Task prompt → Read the records below and report each line in which "that" occurs.

Stored items
(* ===== verification/Process.v ===== *)
(** * Process: how the processes end

    Models the rest of the entry points, from the start that Startup.v and
    ManualRun.v model up to the exit code: tf-block-runner/main.go with the
    run of a single-run process or the manager of a polling one, its health
    server and the signal, manual-block-runner/main.go, and the end of
    run-controller/main.go. An exit code is 0, 1 for [log.Fatal] and
    [os.Exit(1)], or 2 for a panic. A second signal, which kills a process, what
    the health servers answer (always OK) and an end of the manual runner's
    [http.Serve] are left out. *)

From S2P Require Import Prelude GoPath Base64 Trace Hcl VarsFile Status MeshDtos MeshAuth MeshClient TfConfig Run RunM Example Frame TfEnv TfVars TfBinaries TfCmd TfCommands TfRun TfContract Dtos RunApi StatusUpdate Worker SingleRun Manager Crypto Decryption ControllerConfig Registration ControllerApi Controller InProcess Kubernetes Startup ManualConfig ManualRun InProcessRuns.

(** ** tf-block-runner *)

Section TfProcess.
Context (os : OS) (crypto : CryptoLib) (mkdirInstall : string → option error).
(* net.Listen on an address; whether http.Serve ever returns *)
Context (listen : string → option error) (serveReturns : bool).
(* the runner: its environment under a crypto instance, its libraries, and the API that NewRunApi makes *)
Context (envWith : option MeshCertBasedCrypto → Env) (hcl : HclLib) {A : Type} `{RunApi A}
  (Retry : RetryOp) (fmtDuration : Z → string) (newRunApi : TfRunnerConfig → A).
Context (unmarshalRun : string → result RunDetailsDTO) (unmarshalImpl : string → result TerraformImplementation)
  (marshalRun : RunDetailsDTO → result string).
(* os.MkdirAll on the working directory, the host of a single run, and the temporary directories *)
Context (mkdirAll : option error) (h : Host) (tmp : gset string).

Definition healthAddr : string := ":" +:+ cmpOr (os_Getenv os "PORT") "8100".

Definition startHealthServer : option error := listen healthAddr.

(** *** The polling process *)

(** The goroutines, with the API and the temporary directories of the worker. *)
Record Polling := mkPolling { pl_manager : RunManager; pl_api : A; pl_tmp : gset string }.

(** [Start] does not look at whether the working directory could be made. *)
Definition startPolling (cfg : TfRunnerConfig) : Polling := mkPolling startManager (newRunApi cfg) tmp.

Definition workerNumber : nat := 1.

(** A step of the goroutines; the worker's item is a fetch and a run. *)
Inductive poll_step (env : Env) (cfg : TfRunnerConfig) : Polling → Polling → Prop :=
| poll_item m m' t api api' tmp tmp' :
    workerPhase m = Working → workerPhase m' = Reporting t → mstep m m' →
    workItem env hcl cfg (TfInstallDir cfg) Retry fmtDuration workerNumber api tmp t api' tmp' →
    poll_step env cfg (mkPolling m api tmp) (mkPolling m' api' tmp')
| poll_other m m' api tmp :
    (workerPhase m = Working → workerPhase m' = Working) → mstep m m' →
    poll_step env cfg (mkPolling m api tmp) (mkPolling m' api tmp).

(** The worker's goroutine panics in a run it has fetched. *)
Definition crashes (env : Env) (cfg : TfRunnerConfig) (p : Polling) : Prop :=
  workerPhase (pl_manager p) = Working ∧
  ∃ run api h, api_FetchRunDetails ("worker-" +:+ pretty workerNumber) (pl_api p) = (Ok run, api) ∧
    tfExecution env hcl cfg (TfInstallDir cfg) Retry fmtDuration h run api (pl_tmp p) None.

(** *** main *)

#[local] Abbreviation startedAs config := (tfMain os crypto mkdirInstall config).

(** The exit codes that the process can end with; [config] is what
    [ReadConfig] returned. *)
Inductive tfExit : result TfRunnerConfig → Z → Prop :=
| exit_panic config : startedAs config = None → tfExit config 2
| exit_fatal config err : startedAs config = Some (Err err) → tfExit config 1
(* executeSingleRun: the error of the run is only logged *)
| exit_single cfg runJson o :
    startedAs (Ok cfg) = Some (Ok (SingleRunOf runJson)) →
    ExecuteDecryptedRun (envWith None) hcl cfg (TfInstallDir cfg) Retry fmtDuration
      unmarshalRun unmarshalImpl marshalRun (newRunApi cfg) mkdirAll h runJson tmp o →
    tfExit (Ok cfg) (match o with Some _ => 0 | None => 2 end)
| exit_unhealthy cfg c err :
    startedAs (Ok cfg) = Some (Ok (PollingWith c)) → startHealthServer = Some err → tfExit (Ok cfg) 1
| exit_served cfg c :
    startedAs (Ok cfg) = Some (Ok (PollingWith c)) → startHealthServer = None → serveReturns = true → tfExit (Ok cfg) 1
| exit_crashed cfg c p :
    startedAs (Ok cfg) = Some (Ok (PollingWith c)) → startHealthServer = None →
    rtc (poll_step (envWith c) cfg) (startPolling cfg) p → crashes (envWith c) cfg p → tfExit (Ok cfg) 2
(* wg.Wait returns when the manager is done *)
| exit_stopped cfg c p :
    startedAs (Ok cfg) = Some (Ok (PollingWith c)) → startHealthServer = None →
    rtc (poll_step (envWith c) cfg) (startPolling cfg) p → handle (pl_manager p) = false → tfExit (Ok cfg) 0.

(** *** Properties *)

Lemma poll_step_mstep env cfg p p' : poll_step env cfg p p' → mstep (pl_manager p) (pl_manager p').
Proof. by intros []. Qed.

Exercise answer →
    Models the rest of the entry points, from the start that Startup.v and
(* the runner: its environment under a crypto instance, its libraries, and the API that NewRunApi makes *)
(** The exit codes that the process can end with; [config] is what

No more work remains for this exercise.